Make sure to check the smoke point of your coconut oil if using! Refined coconut oil can handle high heat.
You may not be able to find opo squash. Substitute another summer squash variety, eggplant, sugar snap peas, etc. Be creative!
The mini sweet peppers shown in the photos are a perfect way to add lots of beautiful color to this dish! Use 6 to 8 of them.
Most of the time, I use lite coconut milk to cut fat and calories. The choice is yours.
Curry paste is hot! If you can't handle very spicy food, you may wish to start with a teaspoon or two, and add as desired. Curry paste recipes and prepared curry pastes vary greatly in heat level.
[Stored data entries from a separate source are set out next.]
(* ===== verification/Mmio.v ===== *)
(** * Memory-mapped devices

    A driver is a state of its own and a bus.  Every access to a register and every call
    into the clock, reset, pin, interrupt and power management code is an event of the bus's
    trace; what a register reads as is decided by the parameter [world], which gives the
    value for the n-th read and its address, so that a theorem that holds for every [world]
    holds for every behaviour of the hardware. *)
From S2P Require Import Prelude.

Inductive bus_event :=
| RdReg (addr v : Z)
| WrReg (addr v : Z)
| ClockEnable (id : Z)
| ClockDisable (id : Z)
| ResetPeripheral (id : Z)
| IrqEnable (irq : Z)
| IrqDisable (irq : Z)
| BusyWait (us : Z)
| PinmuxSet (pin v : Z)
| GpioConfigure (pin flags : Z)
| GpioWrite (pin v : Z)
| PwmSetCycles (chan period pulse : Z)
| DeviceBusy (busy : bool)
(* any other call out of the modelled code, with its integer arguments *)
| Ext (f : string) (args : list Z).
#[export] Instance bus_event_dec : EqDecision bus_event.
Proof. solve_decision. Defined.

Record driver (D : Type) := Driver { dev : D; nreads : nat; trace : list bus_event }.
#[global] Arguments Driver {D}.
#[global] Arguments dev {D}.
#[global] Arguments nreads {D}.
#[global] Arguments trace {D}.
#[export] Instance eta_driver {D} : EtaRecord (driver D) := fun r => Driver (dev r) (nreads r) (trace r).

Section Bus.
Context {D : Type} (world : nat -> Z -> Z).

Definition log (e : bus_event) : M (driver D) unit := modify (fun s => s <| trace ::= (fun t => t ++ [e]) |>).
Definition sys_write32 (v addr : Z) : M (driver D) unit := log (WrReg addr (u32 v)).
Definition sys_read32 (addr : Z) : M (driver D) Z := fun s =>
  let v := u32 (world (nreads s) addr) in
  Some (v, s <| nreads ::= S |> <| trace ::= (fun t => t ++ [RdReg addr v]) |>).

(** The driver's own state. *)
Definition get_dev : M (driver D) D := gets dev.
Definition upd_dev (f : D -> D) : M (driver D) unit := modify (fun s => s <| dev ::= f |>).
End Bus.

(** Hoare rules for the two primitives. *)
Lemma ends_log {D} e (s : driver D) (Q : unit -> driver D -> Prop) :
  Q tt (Driver (dev s) (nreads s) (trace s ++ [e])) -> ends (log e) s Q.
Proof. done. Qed.
Lemma ends_read {D} world a (s : driver D) (Q : Z -> driver D -> Prop) :
  (forall v, v = u32 (world (nreads s) a) -> Q v (Driver (dev s) (S (nreads s)) (trace s ++ [RdReg a v]))) ->
  ends (sys_read32 world a) s Q.
Proof. intros H. by apply H. Qed.
Lemma ends_if_log {D} e (s : driver D) (Q : unit -> driver D -> Prop) :
  Q tt (Driver (dev s) (nreads s) (trace s ++ [e])) -> ends_if (log e) s Q.
Proof. done. Qed.
Lemma ends_if_read {D} world a (s : driver D) (Q : Z -> driver D -> Prop) :
  (forall v, 0 <= v < 2 ^ 32 -> Q v (Driver (dev s) (S (nreads s)) (trace s ++ [RdReg a v]))) ->
  ends_if (sys_read32 world a) s Q.
Proof. intros H. apply H, u32_range. Qed.
Lemma ends_upd_dev {D} (f : D -> D) (s : driver D) (Q : unit -> driver D -> Prop) :
  Q tt (Driver (f (dev s)) (nreads s) (trace s)) -> ends (upd_dev f) s Q.
Proof. done. Qed.
Lemma ends_if_upd_dev {D} (f : D -> D) (s : driver D) (Q : unit -> driver D -> Prop) :
  Q tt (Driver (f (dev s)) (nreads s) (trace s)) -> ends_if (upd_dev f) s Q.
Proof. done. Qed.

(** Hoare steps of a driver. *)
Ltac bus1 :=
  lazymatch goal with
  | |- ends (log _) _ _ => apply ends_log
  | |- ends (sys_write32 _ _) _ _ => apply ends_log
  | |- ends (sys_read32 _ _) _ _ => apply ends_read; let v := fresh "v" in let E := fresh "E" in intros v E
  | |- ends (upd_dev _) _ _ => apply ends_upd_dev
  | |- ends get_dev _ _ => apply ends_gets
  | |- ends_if (log _) _ _ => apply ends_if_log
  | |- ends_if (sys_write32 _ _) _ _ => apply ends_if_log
  | |- ends_if (sys_read32 _ _) _ _ => apply ends_if_read; let v := fresh "v" in let E := fresh "E" in intros v E
  | |- ends_if (upd_dev _) _ _ => apply ends_if_upd_dev
  | |- ends_if get_dev _ _ => apply ends_if_gets
  | _ => hoare1
  end; cbn [dev nreads trace]; cbv beta.
Ltac bus := repeat bus1.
I like to use brown sugar/splenda blend to cut calories. Always cut the quantity in half as it is sweeter!
To make this a vegetarian dish, substitute tamari or a good quality soy sauce for the fish sauce. "Vegetarian" fish sauce isn't very good, and I wouldn't recommend it.
Macronutrients (approximation from MyFitnessPal.com): 151 calories; 2 g protein; 22 g carbohydrates; 10 g fats.